*What you need to do*:
For each entry in the listing, produce an exact copy.

*Data*:
(** [request.GET.get("next")] on a location of the login page. *)
Definition login_next (loc : string) : option string :=
  let l := list_ascii_of_string loc in
  if bool_decide (take (List.length login_prefix) l = login_prefix)
  then Some (string_of_list_ascii (unquote_plus (value_until_amp (drop (List.length login_prefix) l))))
  else None.

(** The usernames the sign-up form lets through, in their ASCII part:
    [UnicodeUsernameValidator] accepts [^[\w.@+-]+\Z]; [reverse] leaves
    these characters as they are. *)
Definition is_name_char (c : ascii) : bool :=
  bool_decide (is_alnum c ∨ c ∈ ["_"; "."; "@"; "+"; "-"]%char).

Definition slug_ok (s : string) : Prop :=
  list_ascii_of_string s ≠ [] ∧ Forall (λ c, is_slug_char c = true) (list_ascii_of_string s).

Definition name_ok (n : string) : Prop :=
  list_ascii_of_string n ≠ [] ∧ Forall (λ c, is_name_char c = true) (list_ascii_of_string n).

(** The routes the app links to, with a valid slug or username. *)
Definition url_ok (u : Url) : Prop :=
  match u with
  | UGroup s => slug_ok s
  | UProfile n | UProfileFollow n | UProfileUnfollow n => name_ok n
  | ULogin _ => False
  | _ => True
  end.

(** A GET of a path: the posts app's view of the route it resolves to;
    [None] when no pattern of the app matches. *)
Definition serve (db : DB) (session : option nat) (path : string) : option (DB * Response) :=
  resolve_path path ≫= λ u, handle db (get_req session u).

(** ** The round trip *)

Lemma split_word w r : slash ∉ w → split_slash (w ++ slash :: r) = w :: split_slash r.
Proof.
  induction w as [|c w IH]; intros Hw; simpl; [done|].
  rewrite not_elem_of_cons in Hw. destruct Hw as [Hc Hw].
  rewrite bool_decide_false by done. by rewrite IH.
Qed.

Lemma split_join ws :
  Forall (λ w, slash ∉ w) ws → split_slash (mjoin ((λ w, w ++ [slash]) <$> ws)) = ws ++ [[]].
Proof.
  induction 1 as [|w ws Hw _ IH]; [done|]. rewrite fmap_cons.
  change (mjoin ((w ++ [slash]) :: ?l)) with ((w ++ [slash]) ++ mjoin l).
  rewrite <-app_assoc. cbn [app]. by rewrite split_word, IH.
Qed.

Lemma Forall_no_slash (P : ascii → bool) l :
  P slash = false → Forall (λ c, P c = true) l → slash ∉ l.
Proof. intros Hs Hl Hin. rewrite Forall_forall in Hl. specialize (Hl _ Hin). congruence. Qed.

Lemma nat_digits_no_slash n : slash ∉ nat_digits n.
Proof. destruct (nat_digits_spec n) as (_ & _ & Hd & _). by apply (Forall_no_slash is_digit). Qed.

Lemma nat_digits_val n : Z.to_nat (digits_val (nat_digits n)) = n.
Proof.
  destruct (nat_digits_fuel_spec (S n) n) as (_ & _ & Hv); [lia|].
  unfold nat_digits. rewrite Hv. lia.
Qed.

Lemma nat_digits_int n : nat_digits n ≠ [] ∧ Forall (λ c, is_digit c = true) (nat_digits n).
Proof. by destruct (nat_digits_spec n) as (? & _ & ? & _). Qed.

(** The pieces [reverse] prints hold no slash. *)
Lemma fill_no_slash u r args :
  url_ok u → route_of u = Some (r, args) → Forall (λ w, slash ∉ w) (fill (pattern r) args).
Proof.
  intros Hu Hr. destruct u; simplify_eq/=; repeat constructor; try apply nat_digits_no_slash;
    try (apply (Forall_no_slash is_slug_char); [done|apply Hu]);
    try (apply (Forall_no_slash is_name_char); [done|apply Hu]); by_eval.
Qed.

Lemma resolve_reverse u : url_ok u → resolve_path (reverse u) = Some u.
Proof.
  intros Hu. destruct (route_of u) as [[r args]|] eqn:Hr; [|by destruct u].
  pose proof (fill_no_slash u r args Hu Hr) as Hf.
  assert (reverse u = string_of_list_ascii (join_pieces (fill (pattern r) args))) as ->
    by (destruct u; simplify_eq/=; done).
  unfold resolve_path, join_pieces. rewrite list_ascii_of_string_of_list_ascii. simpl.
  rewrite split_join by done.
  destruct u; simplify_eq/=; try done.
  all: rewrite ?bool_decide_true by (first [apply Hu | apply nat_digits_int]); simpl.
  all: by rewrite ?string_of_list_ascii_of_string, ?nat_digits_val.
Qed.

(** C33: Every link the app prints resolves back to its route: the path
    [reverse] gives for a route with a valid slug or username matches
    that route's pattern before any other, and a GET of it is answered by
    the route's view. *)
Theorem serve_reverse db session u :
  url_ok u → resolve_path (reverse u) = Some u ∧ serve db session (reverse u) = handle db (get_req session u).
Proof. intros Hu. unfold serve. by rewrite resolve_reverse. Qed.

Lemma serve_reverse_witness :
  url_ok (UProfileFollow "user_author") ∧
  resolve_path (reverse (UProfileFollow "user_author")) = Some (UProfileFollow "user_author") ∧
  serve empty_db None (reverse (UProfileFollow "user_author")) =
    handle empty_db (get_req None (UProfileFollow "user_author")).
Proof.
  assert (Hu : url_ok (UProfileFollow "user_author")) by (split; [done|by_eval]).
  exact (conj Hu (serve_reverse empty_db None _ Hu)).
Defined.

*Result of the task*:
(** [request.GET.get("next")] on a location of the login page. *)
Definition login_next (loc : string) : option string :=
  let l := list_ascii_of_string loc in
  if bool_decide (take (List.length login_prefix) l = login_prefix)
  then Some (string_of_list_ascii (unquote_plus (value_until_amp (drop (List.length login_prefix) l))))
  else None.

(** The usernames the sign-up form lets through, in their ASCII part:
    [UnicodeUsernameValidator] accepts [^[\w.@+-]+\Z]; [reverse] leaves
    these characters as they are. *)
Definition is_name_char (c : ascii) : bool :=
  bool_decide (is_alnum c ∨ c ∈ ["_"; "."; "@"; "+"; "-"]%char).

Definition slug_ok (s : string) : Prop :=
  list_ascii_of_string s ≠ [] ∧ Forall (λ c, is_slug_char c = true) (list_ascii_of_string s).

Definition name_ok (n : string) : Prop :=
  list_ascii_of_string n ≠ [] ∧ Forall (λ c, is_name_char c = true) (list_ascii_of_string n).

(** The routes the app links to, with a valid slug or username. *)
Definition url_ok (u : Url) : Prop :=
  match u with
  | UGroup s => slug_ok s
  | UProfile n | UProfileFollow n | UProfileUnfollow n => name_ok n
  | ULogin _ => False
  | _ => True
  end.

(** A GET of a path: the posts app's view of the route it resolves to;
    [None] when no pattern of the app matches. *)
Definition serve (db : DB) (session : option nat) (path : string) : option (DB * Response) :=
  resolve_path path ≫= λ u, handle db (get_req session u).

(** ** The round trip *)

Lemma split_word w r : slash ∉ w → split_slash (w ++ slash :: r) = w :: split_slash r.
Proof.
  induction w as [|c w IH]; intros Hw; simpl; [done|].
  rewrite not_elem_of_cons in Hw. destruct Hw as [Hc Hw].
  rewrite bool_decide_false by done. by rewrite IH.
Qed.

Lemma split_join ws :
  Forall (λ w, slash ∉ w) ws → split_slash (mjoin ((λ w, w ++ [slash]) <$> ws)) = ws ++ [[]].
Proof.
  induction 1 as [|w ws Hw _ IH]; [done|]. rewrite fmap_cons.
  change (mjoin ((w ++ [slash]) :: ?l)) with ((w ++ [slash]) ++ mjoin l).
  rewrite <-app_assoc. cbn [app]. by rewrite split_word, IH.
Qed.

Lemma Forall_no_slash (P : ascii → bool) l :
  P slash = false → Forall (λ c, P c = true) l → slash ∉ l.
Proof. intros Hs Hl Hin. rewrite Forall_forall in Hl. specialize (Hl _ Hin). congruence. Qed.

Lemma nat_digits_no_slash n : slash ∉ nat_digits n.
Proof. destruct (nat_digits_spec n) as (_ & _ & Hd & _). by apply (Forall_no_slash is_digit). Qed.

Lemma nat_digits_val n : Z.to_nat (digits_val (nat_digits n)) = n.
Proof.
  destruct (nat_digits_fuel_spec (S n) n) as (_ & _ & Hv); [lia|].
  unfold nat_digits. rewrite Hv. lia.
Qed.

Lemma nat_digits_int n : nat_digits n ≠ [] ∧ Forall (λ c, is_digit c = true) (nat_digits n).
Proof. by destruct (nat_digits_spec n) as (? & _ & ? & _). Qed.

(** The pieces [reverse] prints hold no slash. *)
Lemma fill_no_slash u r args :
  url_ok u → route_of u = Some (r, args) → Forall (λ w, slash ∉ w) (fill (pattern r) args).
Proof.
  intros Hu Hr. destruct u; simplify_eq/=; repeat constructor; try apply nat_digits_no_slash;
    try (apply (Forall_no_slash is_slug_char); [done|apply Hu]);
    try (apply (Forall_no_slash is_name_char); [done|apply Hu]); by_eval.
Qed.

Lemma resolve_reverse u : url_ok u → resolve_path (reverse u) = Some u.
Proof.
  intros Hu. destruct (route_of u) as [[r args]|] eqn:Hr; [|by destruct u].
  pose proof (fill_no_slash u r args Hu Hr) as Hf.
  assert (reverse u = string_of_list_ascii (join_pieces (fill (pattern r) args))) as ->
    by (destruct u; simplify_eq/=; done).
  unfold resolve_path, join_pieces. rewrite list_ascii_of_string_of_list_ascii. simpl.
  rewrite split_join by done.
  destruct u; simplify_eq/=; try done.
  all: rewrite ?bool_decide_true by (first [apply Hu | apply nat_digits_int]); simpl.
  all: by rewrite ?string_of_list_ascii_of_string, ?nat_digits_val.
Qed.

(** C33: Every link the app prints resolves back to its route: the path
    [reverse] gives for a route with a valid slug or username matches
    that route's pattern before any other, and a GET of it is answered by
    the route's view. *)
Theorem serve_reverse db session u :
  url_ok u → resolve_path (reverse u) = Some u ∧ serve db session (reverse u) = handle db (get_req session u).
Proof. intros Hu. unfold serve. by rewrite resolve_reverse. Qed.

Lemma serve_reverse_witness :
  url_ok (UProfileFollow "user_author") ∧
  resolve_path (reverse (UProfileFollow "user_author")) = Some (UProfileFollow "user_author") ∧
  serve empty_db None (reverse (UProfileFollow "user_author")) =
    handle empty_db (get_req None (UProfileFollow "user_author")).
Proof.
  assert (Hu : url_ok (UProfileFollow "user_author")) by (split; [done|by_eval]).
  exact (conj Hu (serve_reverse empty_db None _ Hu)).
Defined.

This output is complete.